ユーザーには、ニュースを読み、社会の出来事を知るだけでなく、自らもその課題解決に参加できると認識するきっかけをもってもらいたいと考えている。
インターネットを利用するデバイスは、デスクトップからモバイルに移行している。そして、多くの若者がニュースを得るのは、雑誌や新聞ではなく、モバイルからになった。
スマートニュースはどのような社会を目指しているのか、同社のマネージャ グロース/パブリック担当の望月優大さんに聞いた。
――御社がNPO支援をする取り組みの狙いは何でしょうか。
望月:情報の流通に携わることを通じて、社会における公共性の感覚を育むとともに、民主主義の強い基盤作りに貢献したいと考えています。
このプログラムを通じて様々な社会的課題やそれらに対するNPOの取り組みがより多くのユーザーに伝わることによって、一つひとつの団体の活動が活性化されるだけでなく、社会における「公共性」の感覚、「自分たちで変えられる」という感覚が広がっていくことを期待しています。
――御社はこの取り組みを、マーケティングとして認識しておりますか。それともPRとして認識しておりますか。
望月:どちらでもないですね。新規ユーザーの獲得を狙っていたり、スマートニュースが「良い会社」だと思ってほしいからやるわけではないです。営利企業でありながらも社会的存在でありたいという理想を、NPO支援プログラムというひとつの具体的なアクションに落とし込んだものです。
――この取り組みは中長期的に見ての、ブランディングに見えたのですが。
望月:いわゆるブランディングとも考えていません。短期的にも参加団体とのキャンペーンを通じてインパクトを出したい、ベストプラクティスを積み上げたいと思っていますし、中長期的にはソーシャルセクター、ビジネスセクターの垣根を越えた良質なコミュニティをつくっていきたいと願っています。
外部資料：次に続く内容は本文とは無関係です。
(* ===== verification/AuditTrail.v ===== *)
(** * The audit trail (crates/synddb-validator/src/apply/audit.rs)

    Changesets that could not be applied are stored and, when a snapshot arrives,
    verified by walking the database back with their inverses. *)
From Stdlib Require Import Ascii.
From S2P Require Import Prelude RustStd BTree Extern SignedTypes StateStore Applier.

Inductive DeferralReason :=
| MissingTable (table : string)
| ColumnMismatch (table : string) (expected actual : Z).

Module PendingChangeset.
Record t := mk { sequence : Z; data : bytes; reason : DeferralReason }.
End PendingChangeset.

Module AuditFailure.
Record t := mk { sequence : Z; reason : string }.
End AuditFailure.
Module AuditResult.
Record t := mk { verified : list Z; failed : list AuditFailure.t }.
End AuditResult.

(** ** [PendingChangesetStore]: the table [pending_changesets] by primary key *)

(** A double quote. *)
Definition dq : string := String (ascii_of_nat 34) EmptyString.
Definition quoted (s : string) : string := dq +:+ s +:+ dq.

Definition reason_json (r : DeferralReason) : string :=
  match r with
  | MissingTable table =>
      "{" +:+ quoted "type" +:+ ":" +:+ quoted "missing_table" +:+ "," +:+ quoted "table" +:+ ":"
      +:+ quoted table +:+ "}"
  | ColumnMismatch table expected actual =>
      "{" +:+ quoted "type" +:+ ":" +:+ quoted "column_mismatch" +:+ "," +:+ quoted "table" +:+ ":"
      +:+ quoted table +:+ "," +:+ quoted "expected" +:+ ":" +:+ int_to_string expected +:+ ","
      +:+ quoted "actual" +:+ ":" +:+ int_to_string actual +:+ "}"
  end.

(** The reader recognises one kind of reason and splits on the quotes. *)
Definition parse_reason (json : string) : DeferralReason :=
  if contains "missing_table" json then
    MissingTable
      match split_str (quoted "table" +:+ ":" +:+ dq) json with
      | _ :: s :: _ =>
          match split_char (ascii_of_nat 34) s with table :: _ => table | [] => "unknown" end
      | _ => "unknown"
      end
  else MissingTable "unknown".

Module PendingChangesetStore.
Definition t : Type := BTreeMap.t (bytes * string).
Definition new : t := [].

(** [INSERT OR REPLACE]; a sequence above [i64::MAX] does not convert. *)
Definition store (s : t) (c : PendingChangeset.t) : t * result AnyError unit :=
  if PendingChangeset.sequence c <=? i64_max then
    (BTreeMap.insert (PendingChangeset.sequence c)
       (PendingChangeset.data c, reason_json (PendingChangeset.reason c)) s, Ok tt)
  else (s, Err (Msg "Failed to store pending changeset")).

Definition row_changeset (row : Z * (bytes * string)) : PendingChangeset.t :=
  let '(sequence, (data, json)) := row in PendingChangeset.mk sequence data (parse_reason json).
Definition get_all (s : t) : list PendingChangeset.t := map row_changeset s.
(** Both bounds must fit SQLite's integers. *)
Definition get_range (s : t) (start last : Z) : result AnyError (list PendingChangeset.t) :=
  if (start <=? i64_max) && (last <=? i64_max) then
    Ok (map row_changeset (BTreeMap.retain (fun k => (start <=? k) && (k <=? last)) s))
  else Err (Msg "out of range integral type conversion attempted").

Definition clear_up_to (s : t) (sequence : Z) : t * result AnyError Z :=
  if sequence <=? i64_max then
    let s' := BTreeMap.retain (fun k => negb (k <=? sequence)) s in
    (s', Ok (Z.of_nat (length s - length s')))
  else (s, Err (Msg "Failed to clear pending changesets")).

Definition count (s : t) : Z := Z.of_nat (length s).
Definition sequence_range (s : t) : option (Z * Z) :=
  match head s, last s with Some a, Some b => Some (fst a, fst b) | _, _ => None end.
End PendingChangesetStore.

(** ** [verify_changeset_chain] *)
Section chain.
Context `{SE : Session}.

Definition invert_changeset (changeset : bytes) : result AnyError bytes :=
  map_err (fun e => Msg ("Failed to invert: " +:+ e)) (invert_strm changeset).

(** [sort_by(|a, b| b.sequence.cmp(&a.sequence))], stable *)
Fixpoint insert_desc (c : PendingChangeset.t) (l : list PendingChangeset.t) : list PendingChangeset.t :=
  match l with
  | [] => [c]
  | c' :: l' =>
      if PendingChangeset.sequence c' <? PendingChangeset.sequence c then c :: l
      else c' :: insert_desc c l'
  end.
Definition sort_desc (l : list PendingChangeset.t) : list PendingChangeset.t :=
  fold_left (fun acc c => insert_desc c acc) l [].

Definition abort_all (_ : ConflictType) : ConflictAction := ABORT.

(** The changesets after the failing one: [sorted.iter().skip(applied + 1)]. *)
Definition chain_broken (sorted : list PendingChangeset.t) (applied : nat) : list AuditFailure.t :=
  map (fun c => AuditFailure.mk (PendingChangeset.sequence c) "Chain broken by earlier failure")
      (drop (applied + 1) sorted).

(** The backward walk: the database, the sequences verified, the failures and the
    changesets whose inverse was applied, in walking order.  (The session calls return errors and do not
    panic; a panic would be reported the same way.) *)
Fixpoint walk_back (sorted : list PendingChangeset.t) (db : Db) (verified : list Z)
    (applied : list PendingChangeset.t) (todo : list PendingChangeset.t)
  : Db * list Z * list AuditFailure.t * list PendingChangeset.t :=
  match todo with
  | [] => (db, verified, [], applied)
  | c :: todo' =>
      let seq := PendingChangeset.sequence c in
      match invert_changeset (PendingChangeset.data c) with
      | Ok inverted =>
          match apply_strm db inverted abort_all with
          | Ok db' => walk_back sorted db' (verified ++ [seq]) (applied ++ [c]) todo'
          | Err e | Panic e =>
              (db, verified,
               AuditFailure.mk seq ("Inverted changeset failed to apply: " +:+ e)
                 :: chain_broken sorted (length applied), applied)
          end
      | Err e =>
          (db, verified,
           AuditFailure.mk seq ("Failed to invert: " +:+ AnyError_to_string e)
             :: chain_broken sorted (length applied), applied)
      | Panic e =>
          (db, verified, AuditFailure.mk seq ("Failed to invert: " +:+ e)
                           :: chain_broken sorted (length applied), applied)
      end
  end.

(** Forward again, oldest first; a failure is only logged. *)
Fixpoint replay (db : Db) (l : list PendingChangeset.t) : Db :=
  match l with
  | [] => db
  | c :: l' =>
      match apply_strm db (PendingChangeset.data c) abort_all with
      | Ok db' => replay db' l'
      | _ => replay db l'
      end
  end.

Definition verify_changeset_chain (db : Db) (pending : list PendingChangeset.t) : Db * AuditResult.t :=
  match pending with
  | [] => (db, AuditResult.mk [] [])
  | _ =>
      let sorted := sort_desc pending in
      let '(db1, verified, failed, applied) := walk_back sorted db [] [] sorted in
      (replay db1 (rev applied), AuditResult.mk verified failed)
  end.
End chain.

(** ** Properties *)

(** The tables of a changeset have, in this database, exactly the columns it records. *)
Definition exact_columns `{Session} (db : Db) (c : bytes) : Prop :=
  exists items, start_strm c = Ok items /\
    Forall (fun it => exists table cols, it = Item (Ok (table, cols)) /\ table_info db table = Some cols) items.

(** What SQLite documents of changesets, for databases without triggers: applying one
    changes rows, neither tables nor triggers; and after the inverse of a changeset
    applied without conflict, the changeset applies and leads back, when the tables have
    exactly the columns it records.  (In a table with more columns the inverse deletes
    rows whatever the further columns hold, and inserting them again fills these with
    their defaults.) *)
Class SessionLaws `{Session} (no_triggers : Db -> Prop) : Prop := {
  apply_schema db db' c h table : apply_strm db c h = Ok db' -> table_info db' table = table_info db table;
  apply_triggers db db' c h : apply_strm db c h = Ok db' -> no_triggers db -> no_triggers db';
  apply_invert db db' c inv :
    no_triggers db -> exact_columns db c ->
    invert_strm c = Ok inv -> apply_strm db inv abort_all = Ok db' ->
    apply_strm db' c abort_all = Ok db;
}.

Lemma insert_desc_perm c l : insert_desc c l ≡ₚ c :: l.
Proof.
  induction l as [|c' l IH]; cbn; [done|]. destruct (_ <? _); [done|]. rewrite IH. apply Permutation_swap.
Qed.

Lemma sort_desc_perm l : sort_desc l ≡ₚ l.
Proof.
  unfold sort_desc. enough (forall acc, fold_left (fun a c => insert_desc c a) l acc ≡ₚ acc ++ l) by auto.
  induction l as [|c l IH]; intros acc; cbn; [by rewrite app_nil_r|].
  rewrite IH, insert_desc_perm. cbn. by rewrite Permutation_middle.
Qed.

Definition seq_desc (a b : PendingChangeset.t) : Prop :=
  PendingChangeset.sequence b <= PendingChangeset.sequence a.

Lemma sort_desc_sorted l : StronglySorted seq_desc (sort_desc l).
Proof.
  unfold sort_desc. enough (forall acc, StronglySorted seq_desc acc ->
    StronglySorted seq_desc (fold_left (fun a c => insert_desc c a) l acc)) as H by (apply H; constructor).
  induction l as [|c l IH]; intros acc Hacc; cbn; [done|]. apply IH. clear IH.
  induction Hacc as [|x acc Hs IH Hf]; cbn; [by repeat constructor|].
  destruct (_ <? _) eqn:E; bool_to_prop.
  - constructor; [by constructor|]. constructor; [unfold seq_desc; lia|].
    eapply Forall_impl; [exact Hf|]. unfold seq_desc. lia.
  - constructor; [done|]. rewrite insert_desc_perm. constructor; [unfold seq_desc; lia | done].
Qed.

Section chain_claim.
Context `{SE : Session}.

Lemma broken_rest (sorted acc : list PendingChangeset.t) c todo :
  sorted = acc ++ c :: todo ->
  map AuditFailure.sequence (chain_broken sorted (length acc)) = map PendingChangeset.sequence todo.
Proof.
  intros ->. unfold chain_broken. rewrite map_map. cbn.
  replace (length acc + 1)%nat with (length (acc ++ [c])) by (rewrite length_app; done).
  replace (acc ++ c :: todo) with ((acc ++ [c]) ++ todo) by (by rewrite <- app_assoc).
  by rewrite drop_app_length.
Qed.

Lemma replay_app l1 l2 : forall db, replay db (l1 ++ l2) = replay (replay db l1) l2.
Proof.
  induction l1 as [|c l1 IH]; intros db; cbn; [done|]. by destruct (apply_strm _ _ _); rewrite IH.
Qed.

(** The inverses of these changesets apply one after the other. *)
Fixpoint undone (db : Db) (l : list PendingChangeset.t) (db' : Db) : Prop :=
  match l with
  | [] => db' = db
  | c :: l' => exists inv db1, invert_strm (PendingChangeset.data c) = Ok inv /\
      apply_strm db inv abort_all = Ok db1 /\ undone db1 l' db'
  end.

Lemma walk_back_spec sorted todo : forall db ver acc db1 ver' failed acc',
  sorted = acc ++ todo ->
  walk_back sorted db ver acc todo = (db1, ver', failed, acc') ->
  exists k rest, acc' = acc ++ k /\ todo = k ++ rest /\ ver' = ver ++ map PendingChangeset.sequence k /\
    undone db k db1 /\ map AuditFailure.sequence failed = map PendingChangeset.sequence rest.
Proof.
  induction todo as [|c todo IH]; intros db ver acc db1 ver' failed acc' Hs H; cbn [walk_back] in H.
  - injection H as <- <- <- <-. exists [], []. rewrite !app_nil_r. by split_and!.
  - assert (Hfail : forall why, map AuditFailure.sequence
        (AuditFailure.mk (PendingChangeset.sequence c) why :: chain_broken sorted (length acc))
        = map PendingChangeset.sequence (c :: todo)).
    { intros why. cbn. f_equal. by apply (broken_rest _ _ c). }
    unfold invert_changeset in H.
    destruct (invert_strm (PendingChangeset.data c)) as [inv| |] eqn:Ei; cbn [map_err] in H;
      [|injection H as <- <- <- <-; exists [], (c :: todo); rewrite !app_nil_r; split_and!; [done..|apply Hfail]..].
    destruct (apply_strm db inv abort_all) as [db'| |] eqn:Ea;
      [|injection H as <- <- <- <-; exists [], (c :: todo); rewrite !app_nil_r; split_and!; [done..|apply Hfail]..].
    assert (Hs' : sorted = (acc ++ [c]) ++ todo) by (by rewrite <- app_assoc).
    destruct (IH db' _ _ _ _ _ _ Hs' H) as (k & rest & -> & -> & -> & Hu & Hm).
    exists (c :: k), rest. rewrite <- !app_assoc. split_and!; auto. cbn. eauto.
Qed.

(** Replaying leads back over inverses that applied. *)
Lemma replay_undone {no_triggers} {SL : SessionLaws no_triggers} k : forall db db1,
  no_triggers db -> Forall (fun c => exact_columns db (PendingChangeset.data c)) k ->
  undone db k db1 -> replay db1 (rev k) = db.
Proof.
  induction k as [|c k IH]; intros db db1 Hnt Hex Hu; cbn in Hu; [done|].
  destruct Hu as (inv & db' & Hi & Ha & Hu). apply Forall_cons in Hex as [Hc Hk]. cbn [rev].
  rewrite replay_app, (IH db' db1); [|by eapply apply_triggers| |done].
  - cbn. by rewrite (apply_invert _ _ _ _ Hnt Hc Hi Ha).
  - eapply Forall_impl; [exact Hk|]. intros x (items & Hit & Hf). exists items. split; [done|].
    eapply Forall_impl; [exact Hf|]. intros it (t & n & -> & Ht). exists t, n. split; [done|].
    by rewrite (apply_schema _ _ _ _ _ Ha).
Qed.

(** C36. Chain verification accounts for every pending changeset: the verified sequences
    followed by the failed ones are all the pending sequences, from the latest down; the
    inverses of exactly the verified ones applied one after the other, each to what the
    one before left, so they are the unbroken end of the chain.  And it is read-only in
    effect when the database has no triggers and its tables have exactly the columns the
    pending changesets record: the database afterwards is the database before, the
    inverses being undone by the replay. *)
Theorem verify_chain_restores db pending :
  let '(db', res) := verify_changeset_chain db pending in
  (exists verified rest db1, sort_desc pending = verified ++ rest /\
     AuditResult.verified res = map PendingChangeset.sequence verified /\
     map AuditFailure.sequence (AuditResult.failed res) = map PendingChangeset.sequence rest /\
     undone db verified db1 /\ db' = replay db1 (rev verified)) /\
  sort_desc pending ≡ₚ pending /\ StronglySorted seq_desc (sort_desc pending) /\
  (forall no_triggers (SL : SessionLaws no_triggers), no_triggers db ->
     Forall (fun c => exact_columns db (PendingChangeset.data c)) pending -> db' = db).
Proof.
  unfold verify_changeset_chain. destruct pending as [|p ps].
  { split_and!; [by exists [], [], db|done|constructor|done]. }
  destruct (walk_back _ _ _ _ _) as [[[db1 ver] failed] app] eqn:E.
  destruct (walk_back_spec (sort_desc (p :: ps)) _ db [] [] db1 ver failed app eq_refl E)
    as (k & rest & -> & Hs & -> & Hu & Hm). cbn [List.app].
  split_and!; auto using sort_desc_perm, sort_desc_sorted; [by exists k, rest, db1|].
  intros nt SL Hnt Hex. eapply replay_undone; [exact Hnt| |exact Hu].
  rewrite <- (sort_desc_perm (p :: ps)), Hs in Hex. by apply Forall_app in Hex as [Hex _].
Qed.
End chain_claim.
なぜやるのかという問いに答えるとすれば、「やりたいからやる」、「やるべきだと思うからやる」、というのが正直な感覚です。プログラムの責任者としてそう思っていますし、会社の代表含め、スマートニュース全体がその思いを応援してくれています。
――望月さんのなかで「やるべきだと思うからやる」という思いは、どのような要因から生まれてきたのですか。
望月:何か大きな原体験に突き動かされているわけではなくて、誰もがもっている「社会を少しでも良くできたら」という思いを私も持っているだけだと思っています。
ガンジーやキング牧師ばりのことをしているわけではなくて、小さなスタートアップでNPO支援プログラムを提供しているだけですから。ただ、何となくの思いを形にするには、具体的な方法と力が必要で、それらがないと思っているだけで終わってしまう。
昨年スマートニュースに入社するときに、会長の鈴木健をはじめとしてこの会社がもっている思想や文化が、私が具体的なアクションをしていくための力を与えてくれると感じて入社を決めました。この会社の器に応えるのが「SmartNews Public」の担当者としての私の責任だと思っています。
■「日本はNPOの力で変わっていける」
スマートニュースのこの取り組みでは、NPOにとっては発信力の強化につながり、ユーザーは(NPOというモデルケースを知れて)新しい気付きを得て、その結果、社会に「自分たちで変えられる」という潮流が生まれる流れだ。
東日本大震災で、若者を中心に社会貢献意識は上がったといわれてはいるが、依然として投票率は低いままだ。
同社が掲げるこの流れを起こすための根本には、「NPOのリーダーが強いミッションを抱くこと」が前提としてあるが、無作為にお題目のように並べても届かない。
民主主義の健全育成を掲げる日本フィランソロピー協会の高橋陽子理事長は、オルタナS編集部の取材で、「ミッションそのものは高く掲げておく必要があるが、どう伝えるかが問題。きれい事だけを言っても、相手には響かない」と断言する。
「自分たちの立ち位置を客観的かつ俯瞰的に見て、相手の立場も考えた上で、提案していかなければいけない」(高橋理事長)と、まさにマーケティングの重要性を説く。
高橋理事長は、BtoB型(対企業相手のビジネス)のNPOには、ビジネススキルを生かして上手く運営している団体が目立っているとするが、課題は、BtoC型(対個人向け)にあると指摘する。
「今まで、行政が担当していた個人へのセーフティネットの部分を誰がカバーしていくのでしょうか。行政や企業が請け負えない分野をカバーすることはNPOの大切な役割です。BtoC型のNPOが、行政や企業に頼るのではなく、個人の力を巻き込みながら成長していけば、日本はNPOの力で変わっていけるようになるでしょう」
SmartNews ATLAS Program の応募は、8月30日まで。
望月優大:(もちづき・ひろき)
スマートニュース株式会社 マネージャ グロース / パブリック担当
2010年東京大学大学院総合文化研究科修士課程修了。ミシェル・フーコーの自由論について研究。のち、経済産業省、博報堂コンサルティング、Googleを経て現職。GoogleではGoogle for Nonprofitsの日本ローンチにも携わった。趣味は旅行と読書、最近山登り。